• _Problem description_: Look through the data that follows and work out how many lines contain the string "EncryptedVaultItem". Nothing but that number should be given.

• _Source data_:
(** * Lockify vault: encryption codec, session handlers and vault hydration

    A shallow embedding of the vault core of the application:
    - [utils/crypto.ts]: key derivation and the envelope codec
      ([deriveKey], [encryptData], [decryptData], the base64 helpers);
    - [services/db.ts]: the Firestore-backed record store;
    - [App.tsx]: the session handlers ([unlockVault], [loadVaultItems],
      [handleSaveItem], [handleDeleteItem], [handleLogout] and the
      authentication listener).

    The handlers are [async] functions.  They are embedded as trees of
    effects ([Async]): every [await] of a platform promise, every call of a
    nondeterministic built-in, every React state update and every console
    line is a node, in the order the source performs them.  Two semantics
    run the trees against an environment [Env] (the browser and the remote
    services): [exec] runs one call to completion, [dispatch] runs a pool of
    pending calls one settlement at a time, so that other events can fall
    between two awaits of a call. *)

From Stdlib Require Import ZArith NArith List Lia.
From Stdlib.Strings Require Import String Ascii Byte.
From stdpp Require Import base option list strings gmap sorting pretty.

Local Open Scope string_scope.
Local Open Scope list_scope.
Local Open Scope Z_scope.

(** ** Data model ([types.ts]) *)

Definition bytes : Type := list byte.

#[global] Instance byte_eq_decision : EqDecision byte := Byte.byte_eq_dec.

(** A JavaScript exception value: an [Error] with its message. *)
Inductive Error : Type := mkError (message : string).

(** How an evaluation or a promise ends: normally with a value, or with a
    thrown exception (a rejected promise throws at the [await]). *)
Inductive Completion (A : Type) : Type :=
| Normal (a : A)
| Thrown (e : Error).
Arguments Normal {A} a.
Arguments Thrown {A} e.

Inductive ItemType : Type := LOGIN | NOTE | CARD | KEY.

(** [interface VaultItem].  [number] fields hold integer millisecond
    timestamps and are modelled in [Z]. *)
Module VaultItem.
Record t : Type := mk {
  id : string;
  type : ItemType;
  title : string;
  username : option string;
  password : option string;
  url : option string;
  notes : option string;
  folder : option string;
  favorite : option bool;
  createdAt : Z;
  updatedAt : Z;
}.

(** [{ ...data, id: i }] *)
Definition with_id (data : t) (i : string) : t :=
  mk i (type data) (title data) (username data) (password data) (url data)
     (notes data) (folder data) (favorite data) (createdAt data) (updatedAt data).
End VaultItem.

(** [Partial<VaultItem>]: every field may be absent. *)
Module PartialVaultItem.
Record t : Type := mk {
  id : option string;
  type : option ItemType;
  title : option string;
  username : option string;
  password : option string;
  url : option string;
  notes : option string;
  folder : option string;
  favorite : option bool;
  createdAt : option Z;
  updatedAt : option Z;
}.

(** [{ ...data, id: i }] *)
Definition with_id (data : t) (i : string) : t :=
  mk (Some i) (type data) (title data) (username data) (password data) (url data)
     (notes data) (folder data) (favorite data) (createdAt data) (updatedAt data).

(** A [VaultItem], seen as an object that lacks none of the required
    fields. *)
Definition of_record (v : VaultItem.t) : t :=
  mk (Some (VaultItem.id v)) (Some (VaultItem.type v)) (Some (VaultItem.title v))
     (VaultItem.username v) (VaultItem.password v) (VaultItem.url v) (VaultItem.notes v)
     (VaultItem.folder v) (VaultItem.favorite v)
     (Some (VaultItem.createdAt v)) (Some (VaultItem.updatedAt v)).
End PartialVaultItem.

(** [interface EncryptedVaultItem] *)
Module EncryptedVaultItem.
Record t : Type := mk {
  id : string;
  data : string;
  iv : string;
  salt : string;
  ownerId : string;
  updatedAt : Z;
}.
End EncryptedVaultItem.

Module UserProfile.
Record t : Type := mk {
  uid : string;
  email : option string;
  displayName : option string;
}.
End UserProfile.

(** The user object Firebase Auth hands to the listener. *)
Module FirebaseUser.
Record t : Type := mk {
  uid : string;
  email : option string;
  displayName : option string;
}.
End FirebaseUser.

Inductive ToastType : Type := success | error.

Module Toast.
Record t : Type := mk {
  id : string;
  message : string;
  type : ToastType;
}.
End Toast.

(** A Web Crypto [CryptoKey]: the algorithm it is for and its key material. *)
Inductive KeyAlgorithm : Type := PBKDF2 | AES_GCM.

Record CryptoKey : Type := mkCryptoKey {
  algorithm : KeyAlgorithm;
  material : bytes;
}.

(** ** React state of [App] ([useState] cells the vault handlers touch) *)

Record AppState : Type := mkAppState {
  user : option UserProfile.t;
  authLoading : bool;
  masterKey : option CryptoKey;
  isVaultLocked : bool;
  items : list VaultItem.t;
  loadingItems : bool;
  toasts : list Toast.t;
  isModalOpen : bool;
  editingItem : option VaultItem.t;
}.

• _Task response_: 3